*** Opening of SUPPLIED DATA ***

(** * riko / pipe2py: tail, uniq, datebuilder and rssitembuilder pipes

    A shallow embedding of the four pipe modules of the repository
    (riko/modules/pipetail.py, pipe2py/modules/pipeuniq.py,
    pipe2py/modules/pipedatebuilder.py,
    pipe2py/modules/piperssitembuilder.py) together with the parts of
    the Python runtime they rely on, and the properties of the pipes. *)

From Stdlib Require Import Ascii String ZArith Lia.
From stdpp Require Import base strings gmap list.

Set Warnings "-register-all,-clear-no-such-hyp".

Local Open Scope string_scope.
Local Open Scope list_scope.
Local Open Scope Z_scope.

(** ** Python runtime *)

Module Py.

(** The exceptions the modelled code can raise. *)
Inductive exn :=
  | AttributeError
  | KeyError
  | TypeError
  | ValueError
  | OverflowError.

(** A call either returns or raises. *)
Inductive result (A : Type) :=
  | Ok (a : A)
  | Raise (e : exn).
Arguments Ok {A} a.
Arguments Raise {A} e.

#[global] Instance result_ret : MRet result := λ A a, Ok a.
#[global] Instance result_bind : MBind result := λ A B k r,
  match r with
  | Ok a => k a
  | Raise e => Raise e
  end.

#[global] Instance result_fmap : FMap result := λ A B f r,
  match r with
  | Ok a => Ok (f a)
  | Raise e => Raise e
  end.

(** What a generator gave before it stopped, and the exception that
    stopped it, if one did. *)
Record trace (A : Type) := Trace { yielded : list A; raised : option exn }.
Arguments Trace {A} yielded raised.
Arguments yielded {A} t.
Arguments raised {A} t.
Lemma entry_ltb_asym a b :
  ordered_entry a -> ordered_entry b ->
  entry_ltb a b = true -> entry_ltb b a = false.
Proof.
  intros [x Hx] [y Hy]. rewrite (entry_ltb_spec a b x y), (entry_ltb_spec b a y x) by done.
  rewrite (xq_compare_antisym x y). destruct (xq_compare x y); cbn; try done.
  apply string_ltb_asym.
Qed.

(** [a <= b] and [b <= c] give [a <= c], with [x <= y] read as
    [not (y < x)]. *)
Lemma entry_le_trans a b c :
  ordered_entry a -> ordered_entry b -> ordered_entry c ->
  entry_ltb b a = false -> entry_ltb c b = false -> entry_ltb c a = false.
Proof.
  intros [x Hx] [y Hy] [z Hz].
  rewrite (entry_ltb_spec b a y x), (entry_ltb_spec c b z y),
    (entry_ltb_spec c a z x) by done.
  intros H1 H2.
  assert (G1 : xq_compare y x ≠ Lt) by (by destruct (xq_compare y x)).
  assert (G2 : xq_compare z y ≠ Lt) by (by destruct (xq_compare z y)).
  pose proof (xq_ge_trans _ _ _ G2 G1) as G3.
  destruct (xq_compare z x) eqn:E; [|done|done].
  destruct (xq_squeeze _ _ _ G2 G1 E) as [E2 E1].
  rewrite E1 in H1. rewrite E2 in H2. by eapply string_le_trans.
Qed.

(** The two facts a client of the frontier needs. *)
Lemma frontier_pop_least (h : list (num * string)) x q :
  Forall ordered_entry h -> is_heap entry_ltb h ->
  heappop entry_ltb h = Some (x, q) ->
  forall y, y ∈ h -> entry_ltb y x = false.
Proof.
  intros Hok Hh Hpop.
  by apply (heappop_least entry_ltb ordered_entry entry_ltb_asym entry_le_trans h x q).
Qed.

Lemma frontier_pop_heap (h : list (num * string)) x q :
  Forall ordered_entry h -> is_heap entry_ltb h ->
  heappop entry_ltb h = Some (x, q) ->
  Forall ordered_entry q ∧ is_heap entry_ltb q.
Proof.
  intros Hok Hh Hpop. split.
  - pose proof (heappop_perm _ _ _ _ Hpop) as HP. rewrite HP in Hok.
    by apply Forall_cons in Hok as [_ ?].
  - by apply (heappop_heap entry_ltb ordered_entry entry_ltb_asym entry_le_trans h x q).
Qed.

Lemma frontier_push_heap (h : list (num * string)) e :
  Forall ordered_entry h -> is_heap entry_ltb h -> ordered_entry e ->
  Forall ordered_entry (heappush entry_ltb h e) ∧
  is_heap entry_ltb (heappush entry_ltb h e).
Proof.
  intros Hok Hh He. split.
  - rewrite heappush_perm. by constructor.
  - by apply (heappush_heap entry_ltb ordered_entry entry_ltb_asym entry_le_trans).
Qed.

Lemma is_heap_singleton {E} (lt : E -> E -> bool) (x : E) : is_heap lt [x].
Proof.
  intros i j a b Hc Hi Hj. apply child_parent in Hc as [_ Hc].
  apply lookup_lt_Some in Hj. cbn in Hj. lia.
Qed.

Lemma is_heap_nil {E} (lt : E -> E -> bool) : is_heap lt [].
Proof. intros i j a b _ Hi. done. Qed.

(** Among integer keys the frontier order is the integer order. *)
Lemma entry_ltb_Int_false k' x k n :
  entry_ltb (Int k', x) (Int k, n) = false -> k <= k'.
Proof.
  unfold entry_ltb. cbn [fst snd]. rewrite num_eqb_Int, num_ltb_Int.
  destruct (Z.eqb_spec k' k) as [->|Hne]; [lia|]. intros H%Z.ltb_ge. lia.
Qed.


Lemma get_neighbors_ensure_node g n m :
  get_neighbors (ensure_node g n) m = get_neighbors g m.
Proof.
  unfold get_neighbors, ensure_node, add_node.
  destruct (adjacency_list g !! n) eqn:E; simpl; [done|].
  destruct (decide (n = m)) as [->|Hne].
  - by rewrite lookup_insert_eq, E.
  - by rewrite lookup_insert_ne.
Qed.

Lemma ensure_node_present g n : is_Some (adjacency_list (ensure_node g n) !! n).
Proof.
  unfold ensure_node, add_node.
  destruct (adjacency_list g !! n) eqn:E; simpl; [by rewrite E|].
  rewrite lookup_insert_eq. eauto.
Qed.

Lemma ensure_node_keeps g n m :
  is_Some (adjacency_list g !! m) -> is_Some (adjacency_list (ensure_node g n) !! m).
Proof.
  unfold ensure_node, add_node.
  destruct (adjacency_list g !! n) eqn:E; simpl; [done|].
  intros Hm. destruct (decide (n = m)) as [->|Hne].
  - rewrite lookup_insert_eq. eauto.
  - by rewrite lookup_insert_ne.
Qed.

Lemma get_neighbors_append_arc g n arc m :
  is_Some (adjacency_list g !! n) ->
  get_neighbors (append_arc g n arc) m =
  get_neighbors g m ++ (if decide (m = n) then [arc] else []).
Proof.
  intros [l Hl]. unfold get_neighbors, append_arc; simpl.
  destruct (decide (m = n)) as [->|Hne].
  - by rewrite lookup_alter_eq, Hl.
  - rewrite lookup_alter_ne by done. by rewrite app_nil_r.
Qed.

Lemma append_arc_keeps g n arc m :
  is_Some (adjacency_list g !! m) -> is_Some (adjacency_list (append_arc g n arc) !! m).
Proof.
  intros [l Hl]. unfold append_arc; simpl.
  destruct (decide (n = m)) as [->|Hne].
  - rewrite lookup_alter_eq, Hl. simpl. eauto.
  - rewrite lookup_alter_ne by done. eauto.
Qed.

Lemma get_neighbors_add_edge g a b w bd n :
  get_neighbors (add_edge g a b w bd) n =
  get_neighbors g n ++ (if decide (n = a) then [(b, w)] else [])
                    ++ (if bd then if decide (n = b) then [(a, w)] else [] else []).
Proof.
  unfold add_edge.
  assert (Ha : is_Some (adjacency_list (ensure_node (ensure_node g a) b) !! a))
    by apply ensure_node_keeps, ensure_node_present.
  assert (Hb : is_Some (adjacency_list (ensure_node (ensure_node g a) b) !! b))
    by apply ensure_node_present.
  destruct bd.
  - rewrite get_neighbors_append_arc by by apply append_arc_keeps.
    rewrite get_neighbors_append_arc by done.
    rewrite !get_neighbors_ensure_node. by rewrite <- app_assoc.
  - rewrite get_neighbors_append_arc by done.
    rewrite !get_neighbors_ensure_node. by rewrite app_nil_r.
Qed.

(** C8: after [add_edge g a b w] with [bidirectional] true the arc
    [(b, w)] is among the neighbours of [a] and [(a, w)] among those of
    [b]; the same call once more appends the same arcs again, so that
    parallel arcs are stored and nothing is deduplicated. *)
Theorem add_edge_bidirectional_parallel (g : Graph) (a b : string) (w : num) :
  let g1 := add_edge g a b w true in
  let g2 := add_edge g1 a b w true in
  (b, w) ∈ get_neighbors g1 a ∧ (a, w) ∈ get_neighbors g1 b ∧
  get_neighbors g2 a =
    get_neighbors g1 a ++ [(b, w)] ++ (if decide (a = b) then [(a, w)] else []) ∧
  get_neighbors g2 b =
    get_neighbors g1 b ++ (if decide (b = a) then [(b, w)] else []) ++ [(a, w)].
Proof.
  cbv zeta. repeat split.
  - rewrite get_neighbors_add_edge. rewrite decide_True by done. set_solver.
  - rewrite get_neighbors_add_edge. rewrite (decide_True (P := b = b)) by done.
    set_solver.
  - rewrite (get_neighbors_add_edge (add_edge g a b w true)).
    by rewrite decide_True by done.
  - rewrite (get_neighbors_add_edge (add_edge g a b w true)).
    by rewrite (decide_True (P := b = b)) by done.
Qed.


Lemma closed_init : closed Graph_init.
Proof. intros u v w Ha. unfold arc, get_neighbors in Ha. simpl in Ha.
  rewrite lookup_empty in Ha. simpl in Ha. set_solver. Qed.

Lemma arc_is_key g u v w : arc g u v w -> is_Some (adjacency_list g !! u).
Proof.
  unfold arc, get_neighbors. destruct (adjacency_list g !! u); simpl; [eauto|].
  set_solver.
Qed.

Lemma get_neighbors_add_node g n x y m :
  get_neighbors (add_node g n x y) m = get_neighbors g m.
Proof.
  unfold get_neighbors, add_node; simpl.
  destruct (adjacency_list g !! n) eqn:E; [done|].
  destruct (decide (n = m)) as [->|Hne].
  - by rewrite lookup_insert_eq, E.
  - by rewrite lookup_insert_ne.
Qed.

Lemma add_node_keeps g n x y m :
  is_Some (adjacency_list g !! m) -> is_Some (adjacency_list (add_node g n x y) !! m).
Proof.
  unfold add_node; simpl. destruct (adjacency_list g !! n) eqn:E; [done|].
  intros Hm. destruct (decide (n = m)) as [->|Hne].
  - rewrite lookup_insert_eq. eauto.
  - by rewrite lookup_insert_ne.
Qed.

Lemma closed_add_node g n x y : closed g -> closed (add_node g n x y).
Proof.
  intros Hc u v w Ha. unfold arc in Ha. rewrite get_neighbors_add_node in Ha.
  destruct (Hc u v w Ha). split; by apply add_node_keeps.
Qed.

Lemma add_edge_keeps g a b w bd m :
  is_Some (adjacency_list g !! m) -> is_Some (adjacency_list (add_edge g a b w bd) !! m).
Proof.
  intros Hm. unfold add_edge.
  assert (is_Some (adjacency_list (append_arc (ensure_node (ensure_node g a) b) a (b, w)) !! m))
    by by apply append_arc_keeps, ensure_node_keeps, ensure_node_keeps.
  destruct bd; [by apply append_arc_keeps|done].
Qed.

Lemma add_edge_endpoints g a b w bd :
  is_Some (adjacency_list (add_edge g a b w bd) !! a) ∧
  is_Some (adjacency_list (add_edge g a b w bd) !! b).
Proof.
  unfold add_edge.
  assert (Ha : is_Some (adjacency_list (ensure_node (ensure_node g a) b) !! a))
    by apply ensure_node_keeps, ensure_node_present.
  assert (Hb : is_Some (adjacency_list (ensure_node (ensure_node g a) b) !! b))
    by apply ensure_node_present.
  destruct bd; split; repeat apply append_arc_keeps; done.
Qed.

Lemma closed_add_edge g a b w bd : closed g -> closed (add_edge g a b w bd).
Proof.
  intros Hc u v w' Ha. unfold arc in Ha. rewrite get_neighbors_add_edge in Ha.
  destruct (add_edge_endpoints g a b w bd) as [Ea Eb].
  rewrite !elem_of_app in Ha. destruct Ha as [Ha|[Ha|Ha]].
  - destruct (Hc u v w' Ha). split; by apply add_edge_keeps.
  - destruct (decide (u = a)) as [->|]; [|set_solver].
    apply list_elem_of_singleton in Ha. by simplify_eq.
  - destruct bd; [|set_solver].
    destruct (decide (u = b)) as [->|]; [|set_solver].
    apply list_elem_of_singleton in Ha. by simplify_eq.
Qed.

Lemma built_closed g : built g -> closed g.
Proof.
  induction 1; auto using closed_init, closed_add_node, closed_add_edge.
Qed.

Lemma for_each_nodes_built ns : forall g g',
  built g -> for_each from_dict_node ns g = Ok g' -> built g'.
Proof.
  induction ns as [|n ns IH]; intros g g' Hb; simpl.
  - intros [= <-]. done.
  - destruct n as [[i|] x y|s]; simpl; try done; apply IH; by constructor.
Qed.

Lemma for_each_edges_built es : forall g g',
  built g -> for_each from_dict_edge es g = Ok g' -> built g'.
Proof.
  induction es as [|e es IH]; intros g g' Hb; simpl.
  - intros [= <-]. done.
  - unfold from_dict_edge. destruct (e_from e), (e_to e); simpl; try done.
    apply IH; by constructor.
Qed.

Lemma from_dict_built data g : from_dict data = Ok g -> built g.
Proof.
  unfold from_dict.
  destruct (for_each from_dict_node _ Graph_init) as [g0| | | |] eqn:E; simpl; try done.
  apply for_each_edges_built. eapply for_each_nodes_built; [|exact E]. constructor.
Qed.

Lemma ensure_node_position g n e :
  adjacency_list g !! e = None ->
  is_Some (adjacency_list (ensure_node g n) !! e) ->
  node_positions (ensure_node g n) !! e = Some (Int 0, Int 0).
Proof.
  unfold ensure_node, add_node. destruct (adjacency_list g !! n) eqn:E; simpl.
  - intros -> [? ?]; done.
  - intros He. destruct (decide (n = e)) as [->|Hne].
    + intros _. by rewrite lookup_insert_eq.
    + rewrite lookup_insert_ne, He by done. by intros [? ?].
Qed.

Lemma ensure_node_position_keeps g n e p :
  is_Some (adjacency_list g !! e) ->
  node_positions g !! e = Some p ->
  node_positions (ensure_node g n) !! e = Some p.
Proof.
  unfold ensure_node, add_node. destruct (adjacency_list g !! n) eqn:E; simpl; [done|].
  intros [l Hl] Hp. destruct (decide (n = e)) as [->|Hne]; [congruence|].
  by rewrite lookup_insert_ne.
Qed.

Lemma node_positions_add_edge g a b w bd :
  node_positions (add_edge g a b w bd) = node_positions (ensure_node (ensure_node g a) b).
Proof. unfold add_edge. by destruct bd. Qed.

Lemma add_edge_auto_creates g a b w bd e :
  e = a ∨ e = b -> adjacency_list g !! e = None ->
  node_positions (add_edge g a b w bd) !! e = Some (Int 0, Int 0).
Proof.
  intros He Hn. rewrite node_positions_add_edge.
  destruct (decide (e = a)) as [->|Hne].
  - apply ensure_node_position_keeps; [apply ensure_node_present|].
    apply ensure_node_position; [done|apply ensure_node_present].
  - destruct He as [->| ->]; [done|].
    apply ensure_node_position; [|apply ensure_node_present].
    unfold ensure_node, add_node. destruct (adjacency_list g !! a); simpl; [done|].
    by rewrite lookup_insert_ne.
Qed.
Lemma sensitive_parts_name s off n total :
  sensitive_parts s = Some (off, n, total) ->
  all_chars not_quote (Py.take n (Py.drop off s)) = true
  /\ has_keyword (Py.take n (Py.drop off s)) = true.
Proof.
  unfold sensitive_parts. cbv zeta.
  destruct (startswith_ci "variable" s); [|discriminate].
  set (w := span Py.isspace (Py.drop 8 s)).
  destruct (1 <=? w); [|discriminate].
  destruct (Py.startswith dq (Py.drop w (Py.drop 8 s))); [|discriminate].
  set (s3 := Py.drop 1 (Py.drop w (Py.drop 8 s))).
  destruct (keyword_in_run s3) eqn:Hkw; [|discriminate].
  destruct (Py.startswith dq (Py.drop (span not_quote s3) s3));
    [|discriminate].
  destruct (Py.find "}" _); [|discriminate].
  intros H.
  assert (Hoff : off = 8 + w + 1) by congruence.
  assert (Hn : n = span not_quote s3) by congruence.
  clear H. subst off n.
  assert (E3 : Py.drop (8 + w + 1) s = s3)
    by (unfold s3; now rewrite !drop_drop, ?Nat.add_assoc).
  rewrite E3. split; [apply span_all|now apply keyword_in_run_name].
Qed.

Lemma sensitive_names_keyword content name :
  In name (findall Pat.dotall_ignorecase Pat.sensitive_vars content) ->
  all_chars not_quote name = true /\ has_keyword name = true.
Proof.
  unfold findall, finditer. intros H. apply in_map_iff in H.
  destruct H as (m0 & Hname & Hin).
  destruct (@finditer_from_in _ _ content (Cursor 0 None content None) 0 m0
              eq_refl Hin) as (k & Hk & Hm).
  rewrite match_at_sensitive_vars in Hm.
  destruct (sensitive_parts _) as [[[off n] total]|] eqn:P;
    [|discriminate].
  cbn [option_map] in Hm. injection Hm as <-. cbn [group1] in Hname.
  subst name. exact (@sensitive_parts_name _ _ _ _ P).
Qed.

Lemma adds_read {A B} (Q : ValidationResult -> Prop) (a : A)
    (k : A -> M B) :
  adds Q (k a) -> adds Q (bind (lift (Val a)) k).
Proof.
  intros (out & r & Hruns & HQ). exists out, r.
  split; [now apply runs_read|exact HQ].
Qed.

(** Whatever the sub-check records, it records for a name the pattern
    found in variables.tf, also when it does not run to its end. *)
Lemma check_sensitive_variables_found self :
  adds (recorded_for_found_name (root self)) (check_sensitive_variables self).
Proof.
  unfold check_sensitive_variables.
  destruct (FS.child (root self) "variables.tf") as [[content|es]|] eqn:E.
  - cbn [FS.read_text]. apply adds_read. apply adds_for_each.
    intros name Hin. apply adds_bind; [apply adds_lift|].
    intros [m|]; [|apply adds_ret].
    apply adds_append.
    exists content, name, (mentions_sensitive_true (group0 m)).
    split; [exact E|]. split; [exact Hin|].
    apply sensitive_result_verdict.
  - cbn [FS.read_text]. exists [], (Exc IsADirectoryError).
    split; [apply runs_bind_exc; apply runs_lift|constructor].
  - apply adds_ret.
Qed.

Lemma named_not_sensitive n ns r :
  existsb (String.eqb "Sensitive Variable") ns = false ->
  named ns r -> sensitive_only_for_found n r.
Proof.
  intros Hns Hr E. exfalso.
  exact (@named_other ns r "Sensitive Variable" Hr Hns E).
Qed.

Lemma check_security_standards_found self :
  adds (sensitive_only_for_found (root self)) (check_security_standards self).
Proof.
  unfold check_security_standards. apply adds_bind.
  - apply (@adds_weaken _
             (named ["Hardcoded Secret"; "Overly Permissive Security Rule"])).
    + intros x. now apply named_not_sensitive.
    + adds_auto.
  - intros _.
    apply (@adds_weaken _ (recorded_for_found_name (root self)));
      [|apply check_sensitive_variables_found].
    intros x Hx _. exact Hx.
Qed.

*** Close of SUPPLIED DATA ***

### AIM OF THE EXERCISE
Pick out, from the lines above, every one that contains the string "Inductive".

### ANSWER TO THIS PROBLEM
Inductive exn :=
Inductive result (A : Type) :=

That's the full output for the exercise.